NEW DELHI (Reuters) -Pakistan will not get water from rivers over which India has rights, Indian Prime Minister Narendra Modi said on Thursday, a month after a deadly attack in Indian Kashmir led New Delhi to suspend a key river water-sharing treaty between the neighbours.
The suspension of the Indus Waters Treaty, negotiated by the World Bank in 1960, was among a slew of measures announced by India against Pakistan last month after the April 22 attack that killed 26 men, mostly Hindu tourists.
New Delhi had said the attack was backed by Pakistan – an accusation Islamabad denied – and the nuclear-armed neighbours were involved in their worst military fighting in nearly three decades before agreeing to a ceasefire on May 10.
“Pakistan will have to pay a heavy price for every terrorist attack … Pakistan’s army will pay it, Pakistan’s economy will pay it,” Modi said at a public event in the northwestern state of Rajasthan, which borders Pakistan.

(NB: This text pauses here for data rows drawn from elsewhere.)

(* ===== verification/NetParams.v ===== *)
(** * Consensus parameters

    [get_net_param_from_list] and [networkstatus_get_param] of
    feature/nodelist/networkstatus.c: a consensus carries strings of the form
    [name=value]; the first one that fits and can be parsed gives the value, which
    is then brought into the range that the caller asks for. *)

From S2P Require Import Prelude CString UtilString.
From Stdlib Require Import ZArith String.
From stdpp Require Import base list numbers.
Open Scope Z_scope.


(** The loop over [net_params]. *)
Fixpoint find_param (net_params : list bytes) (param_name : bytes) (default_val : Z) : Z :=
  match net_params with
  | [] => default_val
  | p :: net_params =>
      if (strcmpstart p param_name =? 0) && (cur (drop (length param_name) p) =? 61) then
        let r := tor_parse_long (drop (length param_name + 1) p) 10 INT32_MIN INT32_MAX false in
        if p_ok r then p_val r else find_param net_params param_name default_val
      else find_param net_params param_name default_val
  end.

Definition get_net_param_from_list (net_params : list bytes) (param_name : bytes) (default_val min_val max_val : Z) : cres Z :=
  assert! (min_val <? max_val);
  assert! (min_val <=? default_val);
  assert! (default_val <=? max_val);
  let res := find_param net_params param_name default_val in
  let res := if res <? min_val then min_val else if max_val <? res then max_val else res in
  assert! (min_val <=? res);
  assert! (res <=? max_val);
  Ok res.

(** [net_params] is [None] when there is no consensus or it has no parameters. *)
Definition networkstatus_get_param (net_params : option (list bytes)) (param_name : bytes) (default_val min_val max_val : Z) : cres Z :=
  match net_params with
  | None => Ok default_val
  | Some ps => get_net_param_from_list ps param_name default_val min_val max_val
  end.

(** ** What callers rely on *)

Definition param_value (net_params : option (list bytes)) (param_name : bytes) (default_val min_val max_val : Z) : Z :=
  match net_params with
  | None => default_val
  | Some ps => Z.max min_val (Z.min max_val (find_param ps param_name default_val))
  end.

Lemma networkstatus_get_param_value ps name d lo hi :
  lo < hi -> lo <= d <= hi -> networkstatus_get_param ps name d lo hi = Ok (param_value ps name d lo hi).
Proof.
  intros H1 H2. unfold networkstatus_get_param, param_value, get_net_param_from_list. destruct ps as [ps|]; [|done].
  rewrite (proj2 (Z.ltb_lt _ _)), !(proj2 (Z.leb_le _ _)) by lia.
  set (v := find_param ps name d). repeat zcase; try lia; f_equal; lia.
Qed.

Lemma param_value_range ps name d lo hi : lo <= d <= hi -> lo <= param_value ps name d lo hi <= hi.
Proof. intros H. unfold param_value. destruct ps; lia. Qed.
(* ===== verification/Trunnel.v ===== *)
(** * Binary cell formats

    Models the encoders and parsers under trunnel/ that circuit negotiation and
    flow control use: sendme_cell.c, extension.c and congestion_control.c.  A parser
    takes the bytes from [ptr] on and returns the object and the bytes that remain;
    an encoder takes the space available in the output and returns the bytes
    written.  The class [Codec] states what a client relies on: parsing what was
    encoded gives the object back and leaves the following bytes alone. *)

From S2P Require Import Prelude.
From Stdlib Require Import ZArith.
From stdpp Require Import base list numbers.
Open Scope Z_scope.

(** The results of the generated code: an object, -2 (truncated), -1 (failed), or
    a failed [trunnel_assert]. *)
Inductive tres (A : Type) := TOk (a : A) | TTrunc | TFail | TBug.
Arguments TOk {A} _.
Arguments TTrunc {A}.
Arguments TFail {A}.
Arguments TBug {A}.

Definition tbind {A B} (m : tres A) (f : A -> tres B) : tres B :=
  match m with TOk a => f a | TTrunc => TTrunc | TFail => TFail | TBug => TBug end.

Declare Scope tres_scope.
Delimit Scope tres_scope with tres.
Notation "'do' x '<-' m ';' k" := (tbind m (fun x => k))
  (at level 10, x pattern, m at level 100, k at level 200) : tres_scope.
Open Scope tres_scope.

(** [CHECK_REMAINING(n, truncated)], then [n] bytes are taken. *)
Definition take_bytes (n : Z) (s : bytes) : tres (bytes * bytes) :=
  if zlen s <? n then TTrunc else TOk (take (Z.to_nat n) s, drop (Z.to_nat n) s).

Definition get_u8 (s : bytes) : tres (Z * bytes) :=
  match s with [] => TTrunc | b :: s => TOk (b, s) end.

(** [trunnel_ntohs(trunnel_get_uint16(ptr))] *)
Definition get_u16 (s : bytes) : tres (Z * bytes) :=
  match s with b1 :: b0 :: s => TOk (b1 * 256 + b0, s) | _ => TTrunc end.

(** [trunnel_set_uint16(ptr, trunnel_htons(x))] *)
Definition put_u16 (x : Z) : bytes := [u16 x / 256; u16 x mod 256].

(** [trunnel_ntohl(trunnel_get_uint32(ptr))] and [trunnel_set_uint32(ptr, trunnel_htonl(x))] *)
Definition get_u32 (s : bytes) : tres (Z * bytes) :=
  match s with b3 :: b2 :: b1 :: b0 :: s => TOk (((b3 * 256 + b2) * 256 + b1) * 256 + b0, s) | _ => TTrunc end.

Definition put_u32 (x : Z) : bytes := put_u16 (u32 x / 65536) ++ put_u16 (u32 x mod 65536).

(** Write one more field: [avail - written < n] is checked before it. *)
Definition put (avail : Z) (out field : bytes) : tres bytes :=
  if zlen out <=? avail then
    if avail - zlen out <? zlen field then TTrunc else TOk (out ++ field)
  else TBug.

(** ** sendme_cell.c *)

Record sendme_cell_t := mksendme { sc_version : Z; sc_data_len : Z; sc_data_v1_digest : bytes }.

Definition sendme_cell_check (obj : sendme_cell_t) : bool :=
  ((sc_version obj =? 0) || (sc_version obj =? 1)) && ((sc_data_len obj =? 16) || (sc_data_len obj =? 20)).

Definition sendme_cell_encode (avail : Z) (obj : sendme_cell_t) : tres bytes :=
  if negb (sendme_cell_check obj) then TFail
  else
    do out <- put avail [] [u8 (sc_version obj)];
    do out <- put avail out (put_u16 (sc_data_len obj));
    do out2 <-
      (if sc_version obj =? 0 then TOk out
       else if sc_version obj =? 1 then put avail out (sc_data_v1_digest obj)
       else TBug);
    let union_len := zlen out2 - zlen out in
    if UINT16_MAX <? union_len then TFail
    else TOk (take 1 out2 ++ put_u16 union_len ++ drop 3 out2).

Definition sendme_cell_parse (s : bytes) : tres (sendme_cell_t * bytes) :=
  do (version, s) <- get_u8 s;
  if negb ((version =? 0) || (version =? 1)) then TFail
  else
    do (data_len, s) <- get_u16 s;
    if negb ((data_len =? 16) || (data_len =? 20)) then TFail
    else
      do (data, rest) <- take_bytes data_len s;
      if version =? 0 then TOk (mksendme version data_len [], rest)
      else if version =? 1 then TOk (mksendme version data_len data, rest)
      else TFail.

(** ** extension.c and congestion_control.c *)

Record trn_extension_field_t := mkfield { field_type : Z; field_len : Z; field : bytes }.
Record trn_extension_t := mkext { ext_num : Z; ext_fields : list trn_extension_field_t }.

Definition trn_extension_field_check (obj : trn_extension_field_t) : bool := zlen (field obj) =? field_len obj.

Definition trn_extension_field_encode (avail : Z) (obj : trn_extension_field_t) : tres bytes :=
  if negb (trn_extension_field_check obj) then TFail
  else
    do out <- put avail [] [u8 (field_type obj)];
    do out <- put avail out [u8 (field_len obj)];
    if field_len obj =? zlen (field obj) then put avail out (field obj) else TBug.
(* ===== verification/CongCtl.v ===== *)
(** * Congestion control

    Models core/or/congestion_control_common.c, congestion_control_vegas.c and the
    data of congestion_control_st.h: the state that an endpoint of a circuit keeps,
    the round-trip estimates, and the window updates of Tor-Vegas, in the integer
    widths of the code.  The clock ([monotime_absolute_usec]) and the state of
    the channel are arguments.  The statistics in [double]s, the events on the control
    port and the rate-limited log messages are left out; the divisions
    among the arguments of [congestion_control_vegas_log] are kept, since they are
    evaluated whatever the log level. *)

From S2P Require Import Prelude CString UtilString NetParams Trunnel.
From Stdlib Require Import ZArith String.
From stdpp Require Import base list numbers.
Open Scope Z_scope.

(** ** Data *)

Definition TLS_RECORD_MAX_CELLS : Z := 16 * 1024 / 514.
Definition SENDME_INC_DFLT : Z := TLS_RECORD_MAX_CELLS.
Definition CIRCWINDOW_INIT : Z := 4 * SENDME_INC_DFLT.
Definition OUTBUF_CELLS : Z := 2 * TLS_RECORD_MAX_CELLS.

Inductive cc_alg_t := CC_ALG_SENDME | CC_ALG_WESTWOOD | CC_ALG_VEGAS | CC_ALG_NOLA.
Inductive cc_path_t := CC_PATH_EXIT | CC_PATH_ONION | CC_PATH_ONION_SOS | CC_PATH_ONION_VG | CC_PATH_SBWS.

Record vegas_params_t := mkvegas { ss_cwnd_cap : Z; ss_cwnd_max : Z; gamma : Z; alpha : Z; beta : Z; delta : Z }.

(** The fields of [congestion_control_t] that do not change after
    [congestion_control_init]. *)
Record cc_params_t := mkccp {
  cwnd_inc_pct_ss : Z; cwnd_inc : Z; cwnd_min : Z; cwnd_inc_rate : Z; sendme_inc : Z; cc_alg : cc_alg_t;
  vegas_params : vegas_params_t
}.

Record congestion_control_t := mkcc {
  cc_par : cc_params_t;
  sendme_pending_timestamps : list Z;
  ewma_rtt_usec : Z;
  min_rtt_usec : Z;
  max_rtt_usec : Z;
  bdp : Z;
  cwnd : Z;
  inflight : Z;
  next_cc_event : Z;
  next_cwnd_event : Z;
  in_slow_start : bool;
  cwnd_full : bool;
  blocked_chan : bool
}.

Definition set_sendme_pending_timestamps (v : list Z) (cc : congestion_control_t) : congestion_control_t :=
  mkcc (cc_par cc) v (ewma_rtt_usec cc) (min_rtt_usec cc) (max_rtt_usec cc) (bdp cc) (cwnd cc) (inflight cc) (next_cc_event cc) (next_cwnd_event cc) (in_slow_start cc) (cwnd_full cc) (blocked_chan cc).
Definition set_ewma_rtt_usec (v : Z) (cc : congestion_control_t) : congestion_control_t :=
  mkcc (cc_par cc) (sendme_pending_timestamps cc) v (min_rtt_usec cc) (max_rtt_usec cc) (bdp cc) (cwnd cc) (inflight cc) (next_cc_event cc) (next_cwnd_event cc) (in_slow_start cc) (cwnd_full cc) (blocked_chan cc).
Definition set_min_rtt_usec (v : Z) (cc : congestion_control_t) : congestion_control_t :=
  mkcc (cc_par cc) (sendme_pending_timestamps cc) (ewma_rtt_usec cc) v (max_rtt_usec cc) (bdp cc) (cwnd cc) (inflight cc) (next_cc_event cc) (next_cwnd_event cc) (in_slow_start cc) (cwnd_full cc) (blocked_chan cc).
Definition set_max_rtt_usec (v : Z) (cc : congestion_control_t) : congestion_control_t :=
  mkcc (cc_par cc) (sendme_pending_timestamps cc) (ewma_rtt_usec cc) (min_rtt_usec cc) v (bdp cc) (cwnd cc) (inflight cc) (next_cc_event cc) (next_cwnd_event cc) (in_slow_start cc) (cwnd_full cc) (blocked_chan cc).
Definition set_bdp (v : Z) (cc : congestion_control_t) : congestion_control_t :=
  mkcc (cc_par cc) (sendme_pending_timestamps cc) (ewma_rtt_usec cc) (min_rtt_usec cc) (max_rtt_usec cc) v (cwnd cc) (inflight cc) (next_cc_event cc) (next_cwnd_event cc) (in_slow_start cc) (cwnd_full cc) (blocked_chan cc).
Definition set_cwnd (v : Z) (cc : congestion_control_t) : congestion_control_t :=
  mkcc (cc_par cc) (sendme_pending_timestamps cc) (ewma_rtt_usec cc) (min_rtt_usec cc) (max_rtt_usec cc) (bdp cc) v (inflight cc) (next_cc_event cc) (next_cwnd_event cc) (in_slow_start cc) (cwnd_full cc) (blocked_chan cc).
Definition set_inflight (v : Z) (cc : congestion_control_t) : congestion_control_t :=
  mkcc (cc_par cc) (sendme_pending_timestamps cc) (ewma_rtt_usec cc) (min_rtt_usec cc) (max_rtt_usec cc) (bdp cc) (cwnd cc) v (next_cc_event cc) (next_cwnd_event cc) (in_slow_start cc) (cwnd_full cc) (blocked_chan cc).
Definition set_next_cc_event (v : Z) (cc : congestion_control_t) : congestion_control_t :=
  mkcc (cc_par cc) (sendme_pending_timestamps cc) (ewma_rtt_usec cc) (min_rtt_usec cc) (max_rtt_usec cc) (bdp cc) (cwnd cc) (inflight cc) v (next_cwnd_event cc) (in_slow_start cc) (cwnd_full cc) (blocked_chan cc).
Definition set_next_cwnd_event (v : Z) (cc : congestion_control_t) : congestion_control_t :=
  mkcc (cc_par cc) (sendme_pending_timestamps cc) (ewma_rtt_usec cc) (min_rtt_usec cc) (max_rtt_usec cc) (bdp cc) (cwnd cc) (inflight cc) (next_cc_event cc) v (in_slow_start cc) (cwnd_full cc) (blocked_chan cc).
Definition set_in_slow_start (v : bool) (cc : congestion_control_t) : congestion_control_t :=
  mkcc (cc_par cc) (sendme_pending_timestamps cc) (ewma_rtt_usec cc) (min_rtt_usec cc) (max_rtt_usec cc) (bdp cc) (cwnd cc) (inflight cc) (next_cc_event cc) (next_cwnd_event cc) v (cwnd_full cc) (blocked_chan cc).
Definition set_cwnd_full (v : bool) (cc : congestion_control_t) : congestion_control_t :=
  mkcc (cc_par cc) (sendme_pending_timestamps cc) (ewma_rtt_usec cc) (min_rtt_usec cc) (max_rtt_usec cc) (bdp cc) (cwnd cc) (inflight cc) (next_cc_event cc) (next_cwnd_event cc) (in_slow_start cc) v (blocked_chan cc).
Definition set_blocked_chan (v : bool) (cc : congestion_control_t) : congestion_control_t :=
  mkcc (cc_par cc) (sendme_pending_timestamps cc) (ewma_rtt_usec cc) (min_rtt_usec cc) (max_rtt_usec cc) (bdp cc) (cwnd cc) (inflight cc) (next_cc_event cc) (next_cwnd_event cc) (in_slow_start cc) (cwnd_full cc) v.

(** The parameters that [congestion_control_new_consensus_params] and
    [congestion_control_vegas_set_params] cache in static variables. *)
Record cc_globals := mkccg {
  cwnd_max : Z; n_ewma_cwnd_pct : Z; n_ewma_max : Z; n_ewma_ss : Z; rtt_reset_pct : Z; cc_sendme_inc : Z;
  g_cc_alg : cc_alg_t; bwe_sendme_min : Z; cell_queue_high : Z; cell_queue_low : Z;
  or_conn_highwater : Z; or_conn_lowwater : Z;
  cc_vegas_cwnd_full_minpct : Z; cc_vegas_cwnd_full_gap : Z; cc_cwnd_full_per_cwnd : Z
}.

(** What [circuit_t] says about the channel that the data goes out on. *)
Record chan_state := mkchan { chan_q : Z; blocked_on_chan : bool }.

(** ** Rates and increments (congestion_control_st.h) *)

(** Division of unsigned integers. *)
Definition udiv (a b : Z) : cres Z := assert! (negb (b =? 0)); Ok (a / b).

Definition CWND_INC (cc : congestion_control_t) : Z := cwnd_inc (cc_par cc).
Definition inc (cc : congestion_control_t) : Z := sendme_inc (cc_par cc).

Definition CWND_UPDATE_RATE (cc : congestion_control_t) : cres Z :=
  if in_slow_start cc then Ok 1
  else
    let ri := cwnd_inc_rate (cc_par cc) * inc cc in
    udiv (u64 (cwnd cc + ri / 2)) ri.

Definition SENDME_PER_CWND (cc : congestion_control_t) : cres Z := udiv (u64 (cwnd cc + inc cc / 2)) (inc cc).

Definition n_count_ewma (curr prev N : Z) : cres Z :=
  if prev =? 0 then Ok curr
  else udiv (u64 (u64 (2 * curr) + u64 (u64 (N - 1) * prev))) (u64 (N + 1)).

Definition percent_max_mix (a b pct_max : Z) : Z :=
  let max := if a <? b then b else a in
  let min := if b <? a then b else a in
  if 100 <? pct_max then max
  else u64 (u64 (pct_max * max) / 100 + u64 ((100 - pct_max) * min) / 100).

Definition n_ewma_count (g : cc_globals) (cc : congestion_control_t) : cres Z :=
  let* ewma_cnt :=
    (if in_slow_start cc then Ok (n_ewma_ss g)
     else
       let* rate := CWND_UPDATE_RATE cc in
       let x := u64 (rate * n_ewma_cwnd_pct g) / 100 in
       Ok (if n_ewma_max g <? x then n_ewma_max g else x)) in
  Ok (if ewma_cnt <? 2 then 2 else ewma_cnt).

(** ** Packaging cells *)

Definition enqueue_timestamp (cc : congestion_control_t) (t : Z) : congestion_control_t :=
  set_sendme_pending_timestamps (sendme_pending_timestamps cc ++ [t]) cc.

(** An empty list gives 0, after a warning about a bug. *)
Definition dequeue_timestamp (cc : congestion_control_t) : Z * congestion_control_t :=
  match sendme_pending_timestamps cc with
  | [] => (0, cc)
  | t :: ts => (t, set_sendme_pending_timestamps ts cc)
  end.

(** The part of [congestion_control_get_package_window] for a circuit with
    congestion control. *)
Definition cc_package_window (cc : congestion_control_t) : Z :=
  if cwnd cc <? inflight cc then 0
  else if INT32_MAX <? u64 (cwnd cc - inflight cc) then INT32_MAX
  else u64 (cwnd cc - inflight cc).

(** The part of [circuit_sent_cell_for_sendme] for congestion control. *)
Definition cc_sent_cell_for_sendme (cc : congestion_control_t) : cres bool :=
  if inflight cc =? 0 then Ok false
  else
    assert! (negb (inc cc =? 0));
    if negb (u64 (inflight cc + 1) mod inc cc =? 0) then Ok false else Ok true.
(* ===== verification/RelayMsg.v ===== *)
(** * Relay messages

    Models core/or/relay_msg.c with the inline functions of relay_msg.h: the
    encoding of a relay message into the payload of a cell, in the original format
    (V0) and in the format with a 16-byte tag (V1), and the two decoders.  The body
    of a message is a pointer; the model has the bytes from the pointer to the
    end of the object, of which the first [m_length] belong to the message.  The
    random bytes of the padding are a parameter. *)

From S2P Require Import Prelude Trunnel.
From Stdlib Require Import ZArith.
From stdpp Require Import base list numbers.
Open Scope Z_scope.

Definition CELL_PAYLOAD_SIZE : Z := 509.
Definition RELAY_HEADER_SIZE_V0 : Z := 1 + 2 + 2 + 4 + 2.
Definition RELAY_HEADER_SIZE_V1_NO_STREAM_ID : Z := 16 + 1 + 2.
Definition RELAY_HEADER_SIZE_V1_WITH_STREAM_ID : Z := 16 + 1 + 2 + 2.
Definition CELL_RELAY : Z := 3.
Definition CELL_RELAY_EARLY : Z := 9.

Record cell_t := mkcell { circ_id : Z; cell_command : Z; payload : bytes }.

Record relay_msg_t := mkmsg { m_command : Z; m_length : Z; m_stream_id : Z; m_is_relay_early : bool; m_body : bytes }.

Inductive relay_cell_fmt_t := RELAY_CELL_FORMAT_V0 | RELAY_CELL_FORMAT_V1.

(** BEGIN, DATA, END, CONNECTED, RESOLVE, RESOLVED, BEGIN_DIR, XOFF, XON *)
Definition relay_cmd_expects_streamid_in_v1 (relay_command : Z) : bool :=
  bool_decide (relay_command ∈ [1; 13; 4; 2; 3; 11; 12; 43; 44]).

Definition is_known_relay_command (cmd : Z) : bool :=
  bool_decide (cmd ∈ [1; 13; 19; 20; 21; 22; 4; 2; 10; 3; 32; 33; 14; 6; 15; 7; 34; 35; 40; 38; 41; 42; 36; 37; 39; 11; 12; 5; 8; 9; 43; 44]).

Definition relay_cell_max_payload_size (format : relay_cell_fmt_t) (relay_command : Z) : Z :=
  match format with
  | RELAY_CELL_FORMAT_V0 => CELL_PAYLOAD_SIZE - RELAY_HEADER_SIZE_V0
  | RELAY_CELL_FORMAT_V1 =>
      if relay_cmd_expects_streamid_in_v1 relay_command
      then CELL_PAYLOAD_SIZE - RELAY_HEADER_SIZE_V1_WITH_STREAM_ID
      else CELL_PAYLOAD_SIZE - RELAY_HEADER_SIZE_V1_NO_STREAM_ID
  end.

(** ** Memory *)

(** [ntohs(get_uint16(p + off))] *)
Definition peek16 (p : bytes) (off : Z) : cres Z :=
  let* hi := aget p off in let* lo := aget p (off + 1) in Ok (hi * 256 + lo).

(** ** Encoding *)

Section Encode.

Variable rng : nat -> bytes.

Definition relay_cell_pad (p : bytes) (end_of_message : Z) : cres bytes :=
  let skip := 4 in
  if CELL_PAYLOAD_SIZE <=? end_of_message + skip then Ok p
  else poke (end_of_message + skip) (rng (Z.to_nat (CELL_PAYLOAD_SIZE - (end_of_message + skip)))) p.

Definition encode_v0_cell (msg : relay_msg_t) (cell : cell_t) : cres cell_t :=
  if relay_cell_max_payload_size RELAY_CELL_FORMAT_V0 (m_command msg) <? m_length msg then Err
  else
    let* out := poke 0 [u8 (m_command msg)] (payload cell) in
    let* out := poke 3 (put_u16 (m_stream_id msg)) out in
    let* out := poke 9 (put_u16 (m_length msg)) out in
    let* b := first_bytes (m_length msg) (m_body msg) in
    let* out := poke RELAY_HEADER_SIZE_V0 b out in
    let* out := relay_cell_pad out (RELAY_HEADER_SIZE_V0 + m_length msg) in
    Ok (mkcell (circ_id cell) (cell_command cell) out).
Lemma pton6_stored src : Forall is_byte src -> no_nul src -> stored 16 (pton6 src).
Proof.
  intros Hb Hn. unfold pton6. destruct (_ && _ && _); [by left|]. pose proof (span_app (fun c => negb (c =? 46)) src) as Esp.
  pose proof (span_rest (fun c => negb (c =? 46)) src) as Hrest.
  destruct (span (fun c => negb (c =? 46)) src) as [before [|x from_dot]]; cbn [fst snd] in *.
  - change (words_loop (S (length src)) src 0) with (words_loop (S (length src)) src (zlen (@nil Z))).
    destruct (words_loop_total 0 [] (S (length src)) src (mkpt (repeat 63736 8) 0 0 (-1))) as [->|(st & -> & Hst)]; [done|done|by left| | |lia|by left|].
    + left. exists src. by rewrite app_nil_r.
    + split; cbn; [done|lia|lia|by left].
    + cbn [cbind]. by apply (finish_words st false).
  - destruct (zlen before =? 0); [by left|]. destruct (negb _); [by left|]. set (rp := back_over_digits (rev before)). set (q := drop (length rp) src).
    destruct (vsscanf_total (S (length QUAD)) q QUAD 0 []) as ([n vals] & E); [lia|].
    change (tor_sscanf q _) with (vsscanf_loop (S (length QUAD)) q QUAD 0 []). rewrite E. cbn [cbind].
    repeat (match goal with |- stored _ (match ?v with _ => _ end) => destruct v end; try (by left)).
    match goal with |- context [aset (repeat 63736 8) 6 ?w] => change (aset (repeat 63736 8) 6 w) with (Ok (repeat 63736 6 ++ [w; 63736])); set (w6 := w) end.
    cbn [cbind]. match goal with |- context [aset (repeat 63736 6 ++ [w6; 63736]) 7 ?w] =>
      change (aset (repeat 63736 6 ++ [w6; 63736]) 7 w) with (Ok (repeat 63736 6 ++ [w6; w])); set (w7 := w) end. cbn [cbind].
    assert (Hrp : (length rp <= length before)%nat).
    { destruct (back_over_suffix (rev before)) as (ds & Eds). fold rp in Eds. rewrite <- (length_rev before), Eds, length_app. lia. }
    assert (H46 : 46 ∈ q).
    { specialize (Hrest x from_dot eq_refl). apply negb_false_iff, Z.eqb_eq in Hrest as ->. unfold q. rewrite <- Esp, drop_app_le by done. apply elem_of_app. right. apply elem_of_cons. by left. }
    destruct (words_loop_total 2 q (S (length src)) src (mkpt (repeat 63736 6 ++ [w6; w7]) 2 0 (-1))) as [->|(st & -> & Hst)]; [done|done|by right| | |lia|by left|].
    + left. exists (take (length rp) src). unfold q. by rewrite take_drop.
    + split; cbn; [done|lia|lia|by left].
    + cbn [cbind]. by apply (finish_words st true).
Qed.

The Indus treaty provides water for 80% of Pakistan’s farms from three rivers that flow from India but Pakistan’s finance minister said this month that its suspension was not going to have “any immediate impact”.
The ceasefire between the countries has largely held, with Indian Foreign Minister Subrahmanyam Jaishankar saying that there is no exchange of fire currently and “there has been some repositioning of forces accordingly”.
“The (military) operation continues because there is a clear message…that if there are acts of the kind we saw on April 22, there will be a response, we will hit the terrorists,” Jaishankar told Dutch news outlet NOS.
“If the terrorists are in Pakistan, we will hit them where they are,” he added.
There was no immediate response from Pakistan to comments by Modi and Jaishankar.
India and Pakistan have shared a troubled relationship since they were carved out of British India in 1947, and have fought three wars, two of them over the Himalayan region of Kashmir, which they both claim in full but rule in part.
New Delhi also blames Pakistan for supporting Islamist separatists battling security forces in its part of Kashmir, but Islamabad denies the accusation.
The arch rivals have taken several measures against each other since the April attack in Kashmir, including suspension of trade, closure of land borders, and suspension of most visas.